Thursday, June 16, 2011

Corporatisation and welfare services the new face of public life?

Today I sat in a Centrelink office, waiting to show someone a tax assessment so my student/child might continue to receive Youth Allowance. Yes, I sat. I recall the last time I was there, you stood in line unless you had a formal appointment and a time for it. You did your business in a minute or on a bad day ten, and then left. In my case, today, I was very nicely greeted and identified, my name was taken and I was asked to sit. I was assured that someone would call my name shortly.


Now, I'm a little cynical about that. It might be the study of politics, which tells me that public services these days behave as though they're providing a product for the buying public, when in fact they're providing cost cut service (as low cost as they can get away with), for the public they serve. In truth they're providing a social 'good' to citizens of a state, and in Australia, citizens have a legal right to such 'goods'. It might have been the daggy carpet and vinyl seat covers, or perhaps the two men swearing at one another in a fight they were asked politely to 'take outside' where they continued swearing at one another, while a couple of nervous aged pensioners watched them and waited inside to talk with someone.


I did not leave that office feeling cheated, after waiting forty minutes (where I used to wait only a few) having been told that the document I was clutching was the wrong document and I'd need the formal Australian Tax Office assessment, for nothing. I got nothing. For my time, for my attempt to fulfill Centrelink protocols and avoid having my child's payment suspended until the time the formal 'proof of income' arrived, for my nice-as-pie response to the nice-as-pie presentation I found when I entered the office. Next time I'd like to let the woman with the headset know that I think she ought to be standing behind the empty counter doing my business, rather than playing it as if she were presenting some television audience show . Of course I won't. I need the support for the poverty stricken student. In fact I'm one of those myself, but at the moment I'd rather eat grass than ask for support from Australia's 'pretending to be a corporate offering' welfare system.


Kathleen Flannagan
1 examining Housing Tasmania, reminds us that after the 1990s, the discussion about corporatisation of government services became limited, focussing on profit. This confines the conversation to financial matters, evading the key issue, which she identifies as “...whether the model is appropriate for achieving social outcomes.” Given that anything designed to provide a service should properly provide that service, focussing on profit seems odd. Profit might encourage cutting of corners. Legislative provision goes some way toward protecting citizen rights to effective and appropriate service. But according to Flanagan, where government funding is inadequate, as it appears to be with Housing Tasmania, and if the chief focus is on profit, the effect on already disadvantaged people can be “devastating”.
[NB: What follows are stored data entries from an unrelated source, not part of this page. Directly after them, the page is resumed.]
(* ===== verification/_CoqProject ===== *)
-Q . S2P
Prelude.v
Pmm.v
CString.v
LibDiv.v
Env.v
Disk.v
CosData.v
Ata.v
CosAlloc.v
CosFile.v
CosDir.v
CosFormat.v
CosAllocSpec.v
CosVol.v
CosTree.v
CosBlocks.v
CosContent.v
CosDirSpec.v
CosRelease.v
CosCreate.v
CosDemo.v
CosProps.v
CosDirProps.v
FatData.v
FatDir.v
FatFile.v
FatSpec.v
FatChain.v
FatWrite.v
FatDirSpec.v
FatFind.v
FatProps.v
FatDemo.v
VfsPath.v
VfsData.v
VfsBackend.v
VfsMount.v
Vfs.v
VfsPathProps.v
VfsDemo.v
VfsFrame.v
VfsTables.v
VfsProps.v
VfsLockProps.v
VfsLive.v
VfsMountProps.v
Mem.v
Paging.v
PagingSpec.v
Task.v
Sched.v
TaskSpace.v
TaskPages.v
UserMem.v
TaskCreate.v
TaskDemo.v
Heap.v
HeapSpec.v
HeapProps.v
Elf.v
ElfSpec.v
ElfArgs.v
ElfProps.v
Clock.v
Focus.v
Terminal.v
TermEdit.v
Syscall.v
SyscallProps.v
VfsFiles.v
Segments.v
Format.v
Boot.v
Vesa.v
Console.v
Input.v
Usb.v
UsbProps.v
Scriber.v
Shell.v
John Ralston Saul2 discusses this issue at length in the Massey Lectures and his subsequent book, “The Unconscious Civilisation”. In his view, it is not even loss of service that ought to worry citizens. It is our loss of consciousness, our loss of sovereignty, our tendency toward comfortable inaction and laziness. It is our willing silliness; “How is it then that we have fallen into taking seriously someone like the economist Milton Friedman who walks about equating … democracy with capitalism?”(87) It is our tendency to be lulled by the ideas of economics which in his view, have become a substitute for god. In Saul's view god is another result of our laziness and weakness. Our being readily convinced that pursuing our daily economic interest is more valuable and more important, than is having freedom in the public space. Perhaps it is these things that engender my discomfort, when entering a place offering public service, I am confronted with head sets, screens and the kind of decor that might be at home in my doctors' office, or my dentists'. Perhaps I am sensing and disliking, the lack of real freedom that has become part of our society.






12008, The corporatisation of government agencies: Does it work for public housing?